──────── Exercise material

(** * The features engine of LMS: a similarity index over a media catalog

    A shallow embedding of [Recommendation::FeaturesEngine]
    (FeaturesEngine.cpp): construction of the training samples, sizing and
    weighting of the self-organising map, construction of the
    position/entity index, the cache life cycle, cooperative cancellation
    and the similarity queries.

    Conventions of the embedding:
    - a [double] is an IEEE 754 binary64 value and a [float] a binary32
      value, with the operations of the specification of floating-point
      arithmetic of the Standard Library ([SpecFloat]): rounding to
      nearest, ties to even;
    - [std::size_t] is [nat], database ids and grid coordinates are [Z];
    - [std::unordered_map] and [std::unordered_set] are [gmap] and [gset];
      a range-for over one of them visits [map_to_list] / [elements];
    - behaviour the C++ standard leaves undefined (an element access past
      the end of a vector or outside the grid of a matrix, dereferencing an
      empty [unique_ptr], converting a floating-point value to an integer
      type that cannot hold it) and a failing [assert] are explicit
      [Failed] outcomes. *)

From Stdlib Require Import ZArith QArith Qabs Qround Lia SpecFloat.
From stdpp Require Import base numbers option list list_numbers strings gmap.

Open Scope Z_scope.
Open Scope nat_scope.

(** ** Outcomes of fallible code *)

Inductive Fault : Type :=
| OutOfRange        (* unchecked element access past the end of a vector
                       or outside the grid of a matrix *)
| AssertionFailed   (* an [assert] whose condition is false *)
| NullDereference   (* [*p] on an empty [std::unique_ptr] *)
| Unrepresentable.  (* a floating-point value converted to an integer type
                       that cannot hold its integral part *)

Inductive Outcome (A : Type) : Type :=
| Done (a : A)
| Failed (f : Fault).
Arguments Done {A} a.
Arguments Failed {A} f.

#[global] Instance Outcome_ret : MRet Outcome := fun A a => Done a.
#[global] Instance Outcome_bind : MBind Outcome := fun A B k m =>
  match m with
  | Done a => k a
  | Failed f => Failed f
  end.

(* A loop whose body can fail: the body is run on the elements in order,
   and the loop ends at the first failure *)
Fixpoint foldM {A B : Type} (f : B -> A -> Outcome B) (b : B) (l : list A)
  : Outcome B :=
  match l with
  | [] => Done b
  | x :: rest => b' ← f b x; foldM f b' rest
  end.

(** ** Floating-point numbers *)

Abbreviation double := spec_float (only parsing).
Abbreviation float := spec_float (only parsing).

#[global] Instance spec_float_eq_dec : EqDecision spec_float.
Proof. solve_decision. Defined.

(* The real number that a finite floating-point value denotes *)
Definition valueOf (x : spec_float) : Q :=
  match x with
  | S754_finite s m e =>
      ((if s then -1 else 1) * inject_Z (Zpos m) * Qpower 2 e)%Q
  | _ => 0%Q
  end.

(* The sum, as a real number, of the values of a vector *)
Definition sumOf (l : list spec_float) : Q :=
  foldr (fun x sum => (valueOf x + sum)%Q) 0%Q l.

(* The integral part of a value (the fractional part is discarded), when
   the value is finite *)
Definition truncate (x : spec_float) : option Z :=
  match x with
  | S754_zero _ => Some 0%Z
  | S754_finite s m e =>
      let magnitude :=
        if (0 <=? e)%Z then (Zpos m * 2 ^ e)%Z else (Zpos m / 2 ^ (- e))%Z in
      Some (if s then (- magnitude)%Z else magnitude)
  | _ => None
  end.

(* binary64 *)
Module Double.

Definition prec : Z := 53.
Definition emax : Z := 1024.

Definition ofZ (z : Z) : spec_float := binary_normalize prec emax z 0 false.
(* the conversion of a std::size_t *)
Definition ofNat (n : nat) : spec_float := ofZ (Z.of_nat n).
Definition zero : spec_float := S754_zero false.
Definition one : spec_float := ofZ 1.
Definition div : spec_float -> spec_float -> spec_float := SFdiv prec emax.
Definition mul : spec_float -> spec_float -> spec_float := SFmul prec emax.

End Double.

(* binary32 *)
Module Float.

Definition prec : Z := 24.
Definition emax : Z := 128.

Definition ofZ (z : Z) : spec_float := binary_normalize prec emax z 0 false.
(* the conversion of a std::size_t *)
Definition ofNat (n : nat) : spec_float := ofZ (Z.of_nat n).
Definition div : spec_float -> spec_float -> spec_float := SFdiv prec emax.
Definition sqrt : spec_float -> spec_float := SFsqrt prec emax.

End Float.

(** ** Identifiers and feature tables *)

Abbreviation TrackId := Z (only parsing).
Abbreviation ReleaseId := Z (only parsing).
Abbreviation ArtistId := Z (only parsing).
Abbreviation FeatureName := string (only parsing).
(* Database::TrackArtistLinkType, by the ordinal of the enumerator *)
Abbreviation TrackArtistLinkType := nat (only parsing).

Record FeatureDef : Type := { nbDimensions : nat }.
(* FeatureSettings {weight}: the weight is a double *)
Record FeatureSettings : Type := { weight : double }.

Abbreviation FeatureValues := (list double) (only parsing).
Abbreviation FeatureValuesMap := (gmap string (list double)) (only parsing).
Abbreviation FeatureSettingsMap := (gmap string FeatureSettings) (only parsing).

(** ** SOM::InputVector *)

Module SOM.

Abbreviation Coordinate := Z (only parsing).
Abbreviation Position := (Z * Z)%type (only parsing).
Abbreviation InputVector := (list double) (only parsing).

(* InputVector {nbDimensions}: nbDimensions zero-initialised values *)
Definition newInputVector (nbDimensions : nat) : list double :=
  replicate nbDimensions Double.zero.

(* v[i] = x, the element access being unchecked *)
Definition store (v : list double) (i : nat) (x : double) : Outcome (list double) :=
  if decide (i < length v) then Done (<[i := x]> v) else Failed OutOfRange.

End SOM.

(** ** Vector construction (static helpers of FeaturesEngine.cpp) *)

Section Features.

(* getFeatureDef is declared outside FeaturesEngine.cpp: the table of
   feature definitions is a parameter. *)
Variable getFeatureDef : string -> FeatureDef.

Definition dimsOf (featureName : string) : nat :=
  nbDimensions (getFeatureDef featureName).

(* An entry of a FeatureValuesMap whose stored value count differs from the
   declared dimension of its feature *)
Definition mismatch (entry : string * list double) : Prop :=
  length entry.2 <> dimsOf entry.1.

(* for (double val : values) ( *res)[i++] = val; *)
Fixpoint writeValues (values : list double) (res : list double) (i : nat)
  : Outcome (list double * nat) :=
  match values with
  | [] => Done (res, i)
  | val :: rest => res' ← SOM.store res i val; writeValues rest res' (S i)
  end.

(* The range-for of convertFeatureValuesMapToInputVector; [Done None] is
   the reset optional. *)
Fixpoint convertLoop (entries : list (string * list double)) (res : list double) (i : nat)
  : Outcome (option (list double)) :=
  match entries with
  | [] => Done (Some res)
  | (featureName, values) :: rest =>
      if decide (length values ≠ nbDimensions (getFeatureDef featureName))
      then Done None
      else '(res', i') ← writeValues values res i; convertLoop rest res' i'
  end.

Definition convertFeatureValuesMapToInputVector
    (featureValuesMap : gmap string (list double)) (nbDims : nat)
  : Outcome (option (list double)) :=
  convertLoop (map_to_list featureValuesMap) (SOM.newInputVector nbDims) 0.

(* 1. / featureNbDimensions * featureSettings.weight: the quotient of the
   doubles 1 and featureNbDimensions, rounded, times the weight, rounded *)
Definition weightOfDimension (featureNbDimensions : nat) (weight : double) : double :=
  Double.mul (Double.div Double.one (Double.ofNat featureNbDimensions)) weight.

(* for (i = 0; i < featureNbDimensions; ++i) weights[index++] = ...; *)
Fixpoint fillWeights (count : nat) (value : double) (weights : list double) (index : nat)
  : Outcome (list double * nat) :=
  match count with
  | 0 => Done (weights, index)
  | S count' =>
      weights' ← SOM.store weights index value;
      fillWeights count' value weights' (S index)
  end.
(** * EcostressCloudAPI (src/api.py): a shallow embedding and its properties

    The development follows the class [EcostressCloudAPI]: the filename
    pattern and [_parse_datetime_from_file_name], [_create_day_urls],
    [_parse_bbox_from_xml], [_overlaps_bbox], [_download] and the public
    [download].

    Conventions of the model.
    - A Python [str] or [bytes] value is a [string] of 8-bit characters: the
      names, paths and URLs of the archive are ASCII. Among these characters
      the class [\d] of [re] is exactly the ten ASCII digits. The filename
      parser is also given on every [str], as a list of code points, in the
      module [Unicode], where [\d] and [int] take the decimal digits of
      every script.
    - The file system is the map from the paths that exist to their
      contents; the directories the program writes into are taken to exist.
    - A possibly-[None] Python value is an [option].
    - A call that may raise returns a [result]; code with effects on the
      file system, the network or standard output lives in the monad [M].
    - What the interpreter, the operating system and the remote archive
      provide (listing pages, response bodies, the XML parser, [float]) is
      gathered in the record [World]. *)

From Stdlib Require Import ZArith QArith Bool List String Ascii Lia.
From stdpp Require Import gmap strings.

Import ListNotations.
Local Open Scope string_scope.
Local Open Scope Z_scope.

(** ** Exceptions and results *)

Inductive exn : Type :=
| TypeError
| ValueError
| OverflowError
| AttributeError
| IndexError
| FileNotFoundError
| KeyError
| RecursionError
| LoopBudgetExhausted
| LibraryError (what : string).

Inductive result (A : Type) : Type :=
| Ok (a : A)
| Raise (e : exn).

Arguments Ok {A} a.
Arguments Raise {A} e.

Definition result_bind {A B} (r : result A) (k : A -> result B) : result B :=
  match r with
  | Ok a => k a
  | Raise e => Raise e
  end.

Notation "'let?' x ':=' r 'in' k" := (result_bind r (fun x => k))
  (at level 10, x name, r at level 100, k at level 200).

(** ** [datetime]: naive datetimes, their constructor, order and day step *)

Module Datetime.

Record datetime : Type := mk {
    year : Z; month : Z; day : Z;
    hour : Z; minute : Z; second : Z; microsecond : Z
  }.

────────────────

## Problem description:
Every line above in which the word "shallow" occurs is to be copied.

## Exercise solution:
    A shallow embedding of [Recommendation::FeaturesEngine]
(** * EcostressCloudAPI (src/api.py): a shallow embedding and its properties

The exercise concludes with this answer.